--- Extracted information Enclosed Below ---

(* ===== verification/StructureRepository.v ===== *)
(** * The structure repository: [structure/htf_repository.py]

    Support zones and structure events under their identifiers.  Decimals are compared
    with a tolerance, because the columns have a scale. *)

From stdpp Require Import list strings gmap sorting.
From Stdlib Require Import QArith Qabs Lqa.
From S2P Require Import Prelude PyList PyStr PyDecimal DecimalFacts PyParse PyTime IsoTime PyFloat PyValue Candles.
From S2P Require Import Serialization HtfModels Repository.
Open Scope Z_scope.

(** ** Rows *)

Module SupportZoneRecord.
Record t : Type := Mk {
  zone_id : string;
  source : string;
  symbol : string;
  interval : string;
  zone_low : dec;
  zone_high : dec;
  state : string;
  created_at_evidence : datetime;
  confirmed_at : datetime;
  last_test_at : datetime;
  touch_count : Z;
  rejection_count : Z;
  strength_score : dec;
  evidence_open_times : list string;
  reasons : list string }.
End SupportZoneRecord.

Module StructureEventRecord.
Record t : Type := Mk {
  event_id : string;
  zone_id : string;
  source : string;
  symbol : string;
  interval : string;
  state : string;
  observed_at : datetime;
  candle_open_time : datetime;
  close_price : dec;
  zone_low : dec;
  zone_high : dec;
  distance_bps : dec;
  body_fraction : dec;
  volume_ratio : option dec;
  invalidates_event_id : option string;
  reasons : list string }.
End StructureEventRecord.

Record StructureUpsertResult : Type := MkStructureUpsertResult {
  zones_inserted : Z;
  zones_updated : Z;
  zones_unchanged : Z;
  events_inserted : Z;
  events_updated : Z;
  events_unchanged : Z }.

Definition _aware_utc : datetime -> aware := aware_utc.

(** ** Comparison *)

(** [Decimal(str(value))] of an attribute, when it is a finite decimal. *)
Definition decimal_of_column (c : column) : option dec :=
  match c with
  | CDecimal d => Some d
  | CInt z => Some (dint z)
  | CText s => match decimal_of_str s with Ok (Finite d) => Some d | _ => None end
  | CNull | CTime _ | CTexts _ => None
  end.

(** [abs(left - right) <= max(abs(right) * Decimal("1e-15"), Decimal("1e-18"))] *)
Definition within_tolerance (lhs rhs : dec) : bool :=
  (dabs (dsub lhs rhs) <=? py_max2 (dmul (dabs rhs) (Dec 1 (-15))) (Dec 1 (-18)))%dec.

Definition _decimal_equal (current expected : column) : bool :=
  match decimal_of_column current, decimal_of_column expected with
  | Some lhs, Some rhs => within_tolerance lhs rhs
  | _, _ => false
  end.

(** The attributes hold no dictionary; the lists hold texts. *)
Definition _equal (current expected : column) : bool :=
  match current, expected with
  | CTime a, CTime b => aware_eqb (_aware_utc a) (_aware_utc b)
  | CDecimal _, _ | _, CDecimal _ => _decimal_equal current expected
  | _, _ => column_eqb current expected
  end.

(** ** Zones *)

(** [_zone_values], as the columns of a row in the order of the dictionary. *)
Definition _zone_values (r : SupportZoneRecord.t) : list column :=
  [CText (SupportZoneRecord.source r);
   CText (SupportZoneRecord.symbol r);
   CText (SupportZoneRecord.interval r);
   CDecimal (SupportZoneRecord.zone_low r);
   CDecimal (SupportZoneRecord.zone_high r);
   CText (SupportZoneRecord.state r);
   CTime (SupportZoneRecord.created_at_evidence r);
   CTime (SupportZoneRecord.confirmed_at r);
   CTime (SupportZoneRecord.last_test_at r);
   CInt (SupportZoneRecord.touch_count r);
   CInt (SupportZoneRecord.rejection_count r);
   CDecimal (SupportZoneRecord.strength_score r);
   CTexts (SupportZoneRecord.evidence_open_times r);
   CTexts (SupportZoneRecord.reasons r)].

--- End of Enclosed Extracted information ---

▶ [How to complete this task]: Output the entries verbatim.

▶ [Task solution]:
(* ===== verification/StructureRepository.v ===== *)
(** * The structure repository: [structure/htf_repository.py]

    Support zones and structure events under their identifiers.  Decimals are compared
    with a tolerance, because the columns have a scale. *)

From stdpp Require Import list strings gmap sorting.
From Stdlib Require Import QArith Qabs Lqa.
From S2P Require Import Prelude PyList PyStr PyDecimal DecimalFacts PyParse PyTime IsoTime PyFloat PyValue Candles.
From S2P Require Import Serialization HtfModels Repository.
Open Scope Z_scope.

(** ** Rows *)

Module SupportZoneRecord.
Record t : Type := Mk {
  zone_id : string;
  source : string;
  symbol : string;
  interval : string;
  zone_low : dec;
  zone_high : dec;
  state : string;
  created_at_evidence : datetime;
  confirmed_at : datetime;
  last_test_at : datetime;
  touch_count : Z;
  rejection_count : Z;
  strength_score : dec;
  evidence_open_times : list string;
  reasons : list string }.
End SupportZoneRecord.

Module StructureEventRecord.
Record t : Type := Mk {
  event_id : string;
  zone_id : string;
  source : string;
  symbol : string;
  interval : string;
  state : string;
  observed_at : datetime;
  candle_open_time : datetime;
  close_price : dec;
  zone_low : dec;
  zone_high : dec;
  distance_bps : dec;
  body_fraction : dec;
  volume_ratio : option dec;
  invalidates_event_id : option string;
  reasons : list string }.
End StructureEventRecord.

Record StructureUpsertResult : Type := MkStructureUpsertResult {
  zones_inserted : Z;
  zones_updated : Z;
  zones_unchanged : Z;
  events_inserted : Z;
  events_updated : Z;
  events_unchanged : Z }.

Definition _aware_utc : datetime -> aware := aware_utc.

(** ** Comparison *)

(** [Decimal(str(value))] of an attribute, when it is a finite decimal. *)
Definition decimal_of_column (c : column) : option dec :=
  match c with
  | CDecimal d => Some d
  | CInt z => Some (dint z)
  | CText s => match decimal_of_str s with Ok (Finite d) => Some d | _ => None end
  | CNull | CTime _ | CTexts _ => None
  end.

(** [abs(left - right) <= max(abs(right) * Decimal("1e-15"), Decimal("1e-18"))] *)
Definition within_tolerance (lhs rhs : dec) : bool :=
  (dabs (dsub lhs rhs) <=? py_max2 (dmul (dabs rhs) (Dec 1 (-15))) (Dec 1 (-18)))%dec.

Definition _decimal_equal (current expected : column) : bool :=
  match decimal_of_column current, decimal_of_column expected with
  | Some lhs, Some rhs => within_tolerance lhs rhs
  | _, _ => false
  end.

(** The attributes hold no dictionary; the lists hold texts. *)
Definition _equal (current expected : column) : bool :=
  match current, expected with
  | CTime a, CTime b => aware_eqb (_aware_utc a) (_aware_utc b)
  | CDecimal _, _ | _, CDecimal _ => _decimal_equal current expected
  | _, _ => column_eqb current expected
  end.

(** ** Zones *)

(** [_zone_values], as the columns of a row in the order of the dictionary. *)
Definition _zone_values (r : SupportZoneRecord.t) : list column :=
  [CText (SupportZoneRecord.source r);
   CText (SupportZoneRecord.symbol r);
   CText (SupportZoneRecord.interval r);
   CDecimal (SupportZoneRecord.zone_low r);
   CDecimal (SupportZoneRecord.zone_high r);
   CText (SupportZoneRecord.state r);
   CTime (SupportZoneRecord.created_at_evidence r);
   CTime (SupportZoneRecord.confirmed_at r);
   CTime (SupportZoneRecord.last_test_at r);
   CInt (SupportZoneRecord.touch_count r);
   CInt (SupportZoneRecord.rejection_count r);
   CDecimal (SupportZoneRecord.strength_score r);
   CTexts (SupportZoneRecord.evidence_open_times r);
   CTexts (SupportZoneRecord.reasons r)].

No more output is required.